Je rebondis sur un post récent de Rudy Onfroy (merci Rudy!)

Pourquoi, lorsqu’on est développeur, devrait-on apprendre en permanence ?

Ça ne va pas de soi. Un modèle plus “naturel” de l’évolution de nos compétences professionnelles, surtout si l’on se réclame de l’artisanat, consiste à acquérir des compétences, pendant les années de formation, puis à les appliquer tout au long de sa carrière et parfois à les transmettre.

Dans le domaine de la conception de logiciel, il en va différemment. Tout le monde ou presque défend le principe d’apprendre en continu, c’est à dire, non pas seulement durant des périodes moins actives, entre deux contrats, en stage ou le soir à la maison, mais tous les jours, sur la matière même du projet.

Qu’est-ce qui fait que nous devons continuellement apprendre ? Eh bien, la matière même du projet :

  • l’erreur est humaine; les plannings sont loin d’être parfaits; le contexte du projet change

  • nous promettons systématiquement plus que nous ne pouvons tenir (ce sujet mériterait des livres entiers)

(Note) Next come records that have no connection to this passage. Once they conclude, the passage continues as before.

(** Address space and granule of the keys of a stream. *)
Definition key_asid (cd : option CD) : Z := match cd with Some cd => cd_asid cd | None => 0 end.
Definition key_tg (ste : STE) (cd : option CD) : Z := match cd with Some cd => cd_tg0 cd | None => ste_s2tg ste end.
Definition stream_key (ste : STE) (cd : option CD) (page : Z) (secure : bool) (regime : Z) : IOTLBKey :=
  mk_key (ste_vmid ste) (key_asid cd) page (key_tg ste cd) 3 secure regime.

Definition stallable_event (e : Z) : bool :=
  (e =? EVT_F_TRANSLATION) || (e =? EVT_F_PERMISSION) || (e =? EVT_F_ACCESS) || (e =? EVT_F_ADDR_SIZE).

Definition tlb_insert (key : IOTLBKey) (e : tlb_entry) : M unit :=
  fun s => match iotlb_insert (p_iotlb_size cfg) key e s.1 with
           | Ret s' => Ret (tt, (s', s.2))
           | Err x => Err x
           end.

(** Lookup, walk and insertion for a stream that translates. *)
Definition translate_stream (ste : STE) (cd : option CD) (sid ssid : Z) (secure : bool) (regime : Z) (t : payload)
    : M tlb_entry :=
  let iova := address t in
  let access := if decide (command t = TLM_WRITE_COMMAND) then ACC_WO else ACC_RO in
  do! s := s_get in
  match iotlb_lookup (stream_key ste cd (andnot iova 0xFFF) secure regime) s with
  | Some e => sm_ret e
  | None =>
      do! r := stream_walk ste cd iova access in
      match r with
      | WFault event level =>
          let stall := stallable_event event && ((ste_config ste =? STE_CONFIG_S1) || (ste_config ste =? STE_CONFIG_NESTED))
                       && negb (ste_s1stalld ste) in
          let class_ := if ste_config ste =? STE_CONFIG_S2 then 1 else 0 in
          sm_when (negb stall) (record_event_full bus cfg event sid ssid iova (command t) class_ level 0 false) ;;!
          sm_ret (entry_fault iova event level stall)
      | WOk w =>
          let mask := Z.ones (wk_page_size w) in
          let e := mk_entry iova (wk_pa w) mask (wk_prot w) (wk_descriptor w) (wk_tableattrs w) 0 0 false in
          tlb_insert (stream_key ste cd (andnot iova mask) secure regime) e ;;!
          sm_ret e
      end
  end.

Definition smmuv3_translate (t : payload) (sid ssid : Z) (secure : bool) : M tlb_entry :=
  let iova := address t in
  do! en := fget CR0_SMMUEN in
  if en =? 0 then sm_ret (entry_bypass iova)
  else
    do! ste := find_ste bus cfg sid in
    match ste with
    | None =>
        do! abort := fget GBPA_ABORT in
        if negb (abort =? 0) then translate_fault EVT_F_STE_FETCH sid ssid t 0
        else sm_ret (entry_bypass iova)
    | Some ste =>
        if (0 <? ste_s1cdmax ste) && (Z.shiftl 1 (ste_s1cdmax ste) <=? ssid)
        then translate_fault EVT_C_BAD_SUBSTREAMID sid ssid t 0
        else
          do! e2h := fget CR2_E2H in
          let regime := compute_iotlb_regime (ste_strw ste) (negb (e2h =? 0)) secure in
          if ste_config ste =? STE_CONFIG_BYPASS then sm_ret (entry_bypass iova)
          else if (ste_config ste =? STE_CONFIG_S1) || (ste_config ste =? STE_CONFIG_NESTED) then
            do! cd := read_cd bus cfg sid ste ssid in
            match cd with
            | None => translate_fault EVT_F_CD_FETCH sid ssid t 2
            | Some cd => translate_stream ste (Some cd) sid ssid secure regime t
            end
          else if ste_config ste =? STE_CONFIG_S2 then translate_stream ste None sid ssid secure regime t
          else translate_fault EVT_C_BAD_STE sid ssid t 0
    end.

(** ** The units *)

Context (down : downstream W) (p_topology_id : Z).

Definition SMMU_OFFSET (addr : Z) : Z := Z.land addr SMMUV3_PAGEMASK.

(** The permission does not allow the command. *)
Definition perm_refuses (perm : access_flags) (cmd : tlm_command) : bool :=
  match perm with
  | ACC_NONE => true
  | ACC_RO => bool_decide (cmd = TLM_WRITE_COMMAND)
  | ACC_WO => bool_decide (cmd = TLM_READ_COMMAND)
  | ACC_RW => false
  end.

(** The answer to a translation request. *)
Definition answer_ats (t : tbu_txn) (a : ats_ext) (te : tlb_entry) : M tbu_txn :=
  let addr := address (tx t) in
  if decide (te_perm te = ACC_NONE) then
    do! priqen := fget CR0_PRIQEN in
    do! pri := fget IDR0_PRI in
    sm_when (negb (priqen =? 0) && negb (pri =? 0))
      (record_pri bus cfg p_topology_id addr
         (Z.lor (if decide (command (tx t) = TLM_WRITE_COMMAND) then 2 else 0) (u32 (Z.shiftl (prg_index a) 16)))) ;;!
    sm_ret (with_ats (mk_ats (is_translation_request a) (is_translated a) (prg_index a) 0 0 0
                             (u8 (te_fault_type te)) true) t)
  else
    sm_ret (with_ats (mk_ats (is_translation_request a) (is_translated a) (prg_index a)
                             (Z.lor (te_translated_addr te) (Z.land addr (te_addr_mask te)))
                             (let m := u64 (te_addr_mask te + 1) in if m =? 0 then 0 else Z.log2 m)
                             (acc_code (te_perm te)) (ats_fault_type a) false) t).

(** A translated access goes on with the new address, which is taken back afterwards. *)
Definition forward (t : tbu_txn) (te : tlb_entry) : M tbu_txn :=
  fun s =>
    let addr := address (tx t) in
    let p := set_address (Z.lor (te_translated_addr te) (SMMU_OFFSET addr)) (tx t) in
    match down_transport down p (Some (set_from_descriptor (te_descriptor te) (te_table_attrs te))) s.2 with
    | Ret (p', w) => Ret (with_tx (set_address addr p') t, (s.1, w))
    | Err e => Err e
    end.

Definition refuse (t : tbu_txn) : tbu_txn := with_tx (set_response_status TLM_ADDRESS_ERROR_RESPONSE (tx t)) t.

Definition translate_txn (t : tbu_txn) : M tlb_entry :=
  smmuv3_translate (tx t) p_topology_id (extract_substream_id t) (extract_secure t).

(** [b_transport] from a translation on: stall, answer or forward. *)
Definition after_translate (t : tbu_txn) (te : tlb_entry) : M tbu_outcome :=
  if te_stallable_fault te then
    do! stag := stall_begin bus cfg p_topology_id (extract_substream_id t) (address (tx t)) (te_fault_type te)
                  (te_fault_level te) 0 (command (tx t)) in
    sm_ret (TStalled stag)
  else
    match tx_ats t with
    | Some a =>
        if is_translation_request a then
          do! t' := answer_ats t a te in
          sm_ret (TDone (with_tx (set_response_status TLM_OK_RESPONSE (tx t')) t'))
        else if perm_refuses (te_perm te) (command (tx t)) then sm_ret (TDone (refuse t))
        else do! t' := forward t te in sm_ret (TDone t')
    | None =>
        if perm_refuses (te_perm te) (command (tx t)) then sm_ret (TDone (refuse t))
        else do! t' := forward t te in sm_ret (TDone t')
    end.

(** [b_transport]; a device's own translated address goes through as it is. *)
Definition b_transport (t : tbu_txn) : M tbu_outcome :=
  match tx_ats t with
  | Some a =>
      if is_translated a then
        fun s => match down_transport down (tx t) None s.2 with
                 | Ret (p', w) => Ret (TDone (with_tx p' t), (s.1, w))
                 | Err e => Err e
                 end
      else do! te := translate_txn t in after_translate t te
  | None => do! te := translate_txn t in after_translate t te
  end.

(** The rest of [b_transport] once the stalled transaction is notified. *)
Definition b_transport_resume (stag : Z) (t : tbu_txn) : M tbu_outcome :=
  do! aborted := stall_finish stag in
  if (aborted : bool) then sm_ret (TDone (refuse t))
  else do! te := translate_txn t in after_translate t te.

Definition transport_dbg (t : tbu_txn) : M (Z * tbu_txn) :=
  do! te := translate_txn t in
  fun s =>
    let addr := address (tx t) in
    let p := set_address (Z.lor (te_translated_addr te) (SMMU_OFFSET addr)) (tx t) in
    match down_dbg down p s.2 with
    | Ret (n, p', w) => Ret ((n, with_tx (set_address addr p') t), (s.1, w))
    | Err e => Err e
    end.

  • globalement la “force de travail” est structurellement sous-formée (car la demande en compétences dépasse l’offre en formation, et le marché a horreur du vide).

  • en temps de crise dans le projet (et certains diront qu’un projet n’est qu’une crise en attente) nous sacrifions ce qui nous paraît avoir moins de valeur-produit :

    • la documentation (pour laquelle nous sommes de facto en déficit de compétences et de motivation)

    • les vérifications automatisées (ditto)

    • les relectures de code (qu’une majorité d’entre nous voit comme une hérésie de toutes façons)

    • le test (on préfère toujours un produit “complet” insuffisamment testé, qu’un produit incomplet testé adéquatement)

    • la rétro-analyse (débat moral obligatoire sur la question “pourquoi” dans 5P), et le débrief en général

    • la communication, notamment autour de la vision du projet/produit, qui est une communication difficile à établir et à maintenir (je compte sur les doigts de la main le nombre d’équipes en vision partagée que j’ai rencontrées ces dernières 30 années)

Sans un effort continu d’amélioration de ces pratiques, notre projet dévisse, parfois lentement, mais toujours sûrement.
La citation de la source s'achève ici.